There is a thin, ambiguous line between being gritty and being stubborn. It feels almost arbitrary. Finding success after having struggled for a long time? You were gritty. But right up until this accomplishment, you could as well have been called stubborn. And yet, the difference is not truly about winning or not. Everything has a price. Whatever you’re trying to achieve, you’ll need to spend time, money, physical and mental energy, or other resources to make it happen. As long as the potential payoff matches the price paid, persistence can be described as grit. Once it surpasses it, one may talk about stubbornness. How to know if the prize is worth the effort? It may be relatively obvious:
But most of the time, the premises are blurrier. Should you keep on trying to make your business grow when it has been slowly dying for years? I don’t know. Realistically, how big can it become, and would that make all your past efforts worth it? Not always. You may wake up to realize you missed many other important things in your life while working on that one project. On the other hand, maybe your venture is integral to who you are as a person. Maybe it is what gives meaning to your existence, what gets you out of bed in the morning. Surely that’s worth fighting for even through hardships?
Never give up don’t convey this dilemma. This is why it is essential to question it more thoroughly.
In all affairs, it’s a healthy thing now and then to hang a question mark on the thing you have long taken for granted
We generally have a good sense of what we want, but rarely do we ask ourselves why we want it. We too often consider our desires but neglect to question our drives.

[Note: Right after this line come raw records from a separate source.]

(** One tick: a job starts for the first time, or only due events left the queue
    and an empty cluster has nothing ready. *)
Lemma step_lively s :
  lively s →
  ∃ s' rep, step s = Done (Ok (s', rep)) ∧ lively s' ∧ moves_on s s' ∧ sm_now s' = Z.min u64_max (sm_now s + sm_tick s) ∧
    ((∃ x, ¬ is_past (sm_jobs s) x ∧ is_past (sm_jobs s') x) ∨
     ((∀ e, e ∈ eq_heap (sm_queue s') → e ∈ eq_heap (sm_queue s)) ∧
      (∀ t, queue_next_at (sm_queue s') = Some t → sm_now s' < t) ∧
      (sm_running s' = [] → ∀ x, job_state (sm_jobs s') x ≠ Some JobState.Ready))).
Proof.
  intros Hl. pose proof (lv_plan _ _ _ _ Hl) as Hp. unfold step.
  destruct (time_add_spec (sm_now s) (sm_tick s)) as [Hle H64]; [apply Hp..|].
  assert (time_saturating_add (sm_now s) (sm_tick s) = Z.min u64_max (sm_now s + sm_tick s)) as Et.
  { unfold time_saturating_add, sat_add. lia. }
  set (at_ := time_saturating_add _ _) in *. unfold advance_to. rewrite (proj2 (Z.leb_le _ _) Hle). cbn [exec_bind].
  pose proof (lively_now s at_ Hl Hle H64) as Hl0.
  destruct (deliver_lively (S (queue_len (sm_queue (with_now s at_)))) _ at_ 0 Hl0) as (s1 & n & -> & H1 & M1 & N1 & Hk & Hd);
    [unfold queue_len; lia|]. cbn [exec_bind]. cbn in N1, Hk.
  destruct (cycle_lively s1 H1) as (s2 & out & k & E & H2 & M2 & N2 & Hcase). rewrite N1 in E. rewrite E. cbn [exec_bind].
  rewrite (checked_ok s2) by apply H2. cbn [exec_bind]. eexists s2, _. split; [done|]. split; [done|].
  assert (moves_on s s1) as M1' by (destruct M1; by split). split; [by etrans|]. split; [congruence|].
  destruct Hcase as [(x & Hx & Hx')|(Eq & Erun & Hready)].
  - left. exists x. split; [|done]. by intros ?%(mo_past _ _ M1').
  - right. rewrite Eq, N2, N1, Erun. done.
Qed.

(** Nothing in the queue, nothing to start. *)
Lemma drained_quiescent s :
  lively s → eq_heap (sm_queue s) = [] → (sm_running s = [] → ∀ x, job_state (sm_jobs s) x ≠ Some JobState.Ready) →
  is_quiescent s = true.
Proof.
  intros Hl Eq Hready. pose proof (pl_inv _ (lv_plan _ _ _ _ Hl)) as Hs. assert (sm_running s = []) as Hr.
  { destruct (sm_running s) as [|r l] eqn:Er; [done|]. destruct (lv_fated _ _ _ _ Hl r) as (e & run & He & _); [rewrite Er; by left|].
    rewrite Eq in He. by apply elem_of_nil in He. }
  unfold is_quiescent, queue_is_empty, queue_len. rewrite Eq, Hr, (inv_ready_count s Hs). cbn.
  unfold count_if. destruct (List.filter is_ready (Arena_iter (sm_jobs s))) as [|[x j] l] eqn:Ef; [done|].
  destruct (Hready Hr x). assert (x ∈ (List.filter is_ready (Arena_iter (sm_jobs s))).*1) as Hx by (rewrite Ef; by left).
  apply iter_filter_elem in Hx as (j' & Hj & Hrd%bool_decide_eq_true); [|apply Hs]. unfold job_state. rewrite Hj. cbn in Hrd. cbn. by rewrite Hrd.
Qed.

(** ** Counting the jobs that have not started *)

Lemma past_ids_elem s x : sim_inv s → x ∈ past_ids (sm_jobs s) ↔ is_past (sm_jobs s) x.
Proof.
  intros Hs. unfold past_ids, is_past, job_state. rewrite iter_filter_elem by apply Hs. cbn. split.
  - intros (j & -> & Hj). by exists (state j).
  - intros (st & Hx & Hp). destruct (Arena_get (sm_jobs s) x) as [j|]; [|done]. injection Hx as <-. by exists j.
Qed.

Lemma past_ids_NoDup s : sim_inv s → NoDup (past_ids (sm_jobs s)).
Proof.
  intros Hs. apply NoDup_fmap_filter. apply (slot_entries_NoDup (slots (sm_jobs s)) 0).
  pose proof (wf_bound _ (wa_arena _ _ (mi_waits _ Hs))). lia.
Qed.

Lemma past_ids_bound s : lively s → (length (past_ids (sm_jobs s)) <= planned s)%nat.
Proof.
  intros Hl. unfold past_ids, planned. rewrite length_fmap.
  pose proof (List.filter_length_le (fun p => past (state p.2)) (Arena_iter (sm_jobs s))) as H1. rewrite Arena_iter_length in H1.
  pose proof (List.filter_length_le is_occupied (slots (sm_jobs s))) as H2. unfold count_if in *.
  pose proof (lv_handles _ _ _ _ Hl). lia.
Qed.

Your cousin is not lying when he says he would like to become a surgeon. But does he knows why? Is it for the money? For the prestige? For the challenge? Because he wants to help others? Maybe it is pride, because during all these years he kept repeating he would become one - failing would make him feel shameful. Or perhaps to continue a family tradition? Certainly, it is a mix of a few of these motivations. Finding the answer to this question is essential as it will allow him to realize that there are many ways to get what he actually desires. Many jobs pay well. Many jobs consist of caring for others. His pride will survive switching goals if he finds out a more adapted path for him.
For lack of a better term, I call this work of reconsidering what we want deeply reformatting. Reformatting requires honesty with yourself to a degree most of us aren’t always comfortable with. It is hard to admit we want something for reasons we deem pathetic, but the freedom we gain in the process is much sweeter than our delusions. And the fact that our drives may not be the noblest (often, a mixture of pride, lust & greed) does not mean that the more superficial ways in which these desires manifest themselves aren’t sincere or powerful. Your cousin’s passion for surgery and his respect for its practitioners are sincere. But reformatting may reveal equally satisfying options he might want to consider if his grit appears to turn into stubbornness.
It is perilous to base our identities on fragile things like our job titles - our deep drives are a much sturdier column.
As for me, I like to conceptualize, design, and teach. I like to amaze and provoke thinking. I want to do these things while being recognized and valued for my work. This is more me than any professional title. And there are endless ways to fulfill these desires.